While there are many checklists and rules of thumb surrounding the process of due diligence, the end point never seems clear. How much due diligence is enough? Most investors dedicate a certain number of hours 20, 30 or more and when those hours are used up--they make the investment decision.
In my experience there are 3 levels of due diligence. The first level answers the question-- do we invest or not? After reviewing the standard documents and talking to customers and industry professionals, the investor decides if the potential rewards outweigh the risks.
The second level of due diligence answers the question -- what will the startup have to accomplish to be successful? This is not always an obvious answer such as make sales, or gain 10% marketshare, or ensure the product works. There's often one or two critical factors that determines success. In today's world it increasingly comes down to cost --cost of customer acquisition, cost of product development, or some other cost. Yes, the startup can find customers and sell a product, but at the end of the day the margins come out razor thin if not negative. Another critical factor I see is building the team -- can we find the right people to fill the gaps (and there are always gaps). Do you know what the startup must do to achieve success?

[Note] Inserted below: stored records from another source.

(* ===== verification/Wf.v ===== *)
(** Well-formedness of the database: the invariant that every operation of the
    store keeps, whatever is interleaved with it and whichever calls fail. *)

From S2P Require Import Prelude GoString GoJson GoError Proc Domain Db Pg Store Idempotency History.

Open Scope string_scope.

Section wf.
Context `{PostgresLaws}.

(** * The invariant *)

(** An execution belongs to a definition; it has a completion time exactly when
    it is not running, an output when it succeeded, an error when it failed. *)
Record exec_ok (d : db) (r : exec_row) : Prop := {
  xo_definition_id : uuid_in (er_workflow_definition_id r) = inr (er_workflow_definition_id r);
  xo_definition : is_Some (workflow_definitions d !! er_workflow_definition_id r);
  xo_status : er_status r ∈ [ExecutionStatusRunning; ExecutionStatusSucceeded; ExecutionStatusFailed];
  xo_completed : er_completed_at r = None ↔ er_status r = ExecutionStatusRunning;
  xo_output : er_status r = ExecutionStatusSucceeded → is_Some (er_output_json r);
  xo_error : er_status r = ExecutionStatusFailed → is_Some (er_error_text r);
}.

(** A task belongs to an execution and has the idempotency key made of it and
    its name; only a pending task (or one completed late) has a retry time; a
    succeeded task has an output and a dead-lettered one an error. *)
Record task_ok (d : db) (r : task_row) : Prop := {
  to_execution_id : uuid_in (tr_workflow_execution_id r) = inr (tr_workflow_execution_id r);
  to_execution : is_Some (workflow_executions d !! tr_workflow_execution_id r);
  to_key : tr_idempotency_key r = makeTaskIdempotencyKey (tr_workflow_execution_id r) (tr_task_name r);
  to_handler : utf8_valid (to_bytes (tr_handler_key r)) = true;
  to_status : tr_status r ∈ [TaskStatusPending; TaskStatusRunning; TaskStatusSucceeded; TaskStatusDeadLettered];
  to_attempts : (0 ≤ tr_attempts_total r < 2 ^ 31)%Z;
  to_running : tr_status r = TaskStatusRunning → (1 ≤ tr_attempts_total r)%Z;
  to_next_run : is_Some (tr_next_run_at r) → tr_status r = TaskStatusPending ∨ tr_status r = TaskStatusSucceeded;
  to_succeeded : tr_status r = TaskStatusSucceeded → is_Some (tr_output_json r) ∧ is_Some (tr_completed_at r);
  to_dead : tr_status r = TaskStatusDeadLettered → is_Some (tr_last_error_text r) ∧ is_Some (tr_completed_at r);
}.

The third level of due diligence answers the question -- what can the investor do to help the startup achieve success? Nothing is more frustrating than to see a startup failing and not be able to do much about it due to lack of knowledge of the industry, the market, or the technology. If you can't help the startup, then it's questionable that it's a good investment for the angel. I've never invested in a startup that at some point didn't need help. On the other hand, if I can help the startup through connections, mentorship, or team building, then it may be a good fit.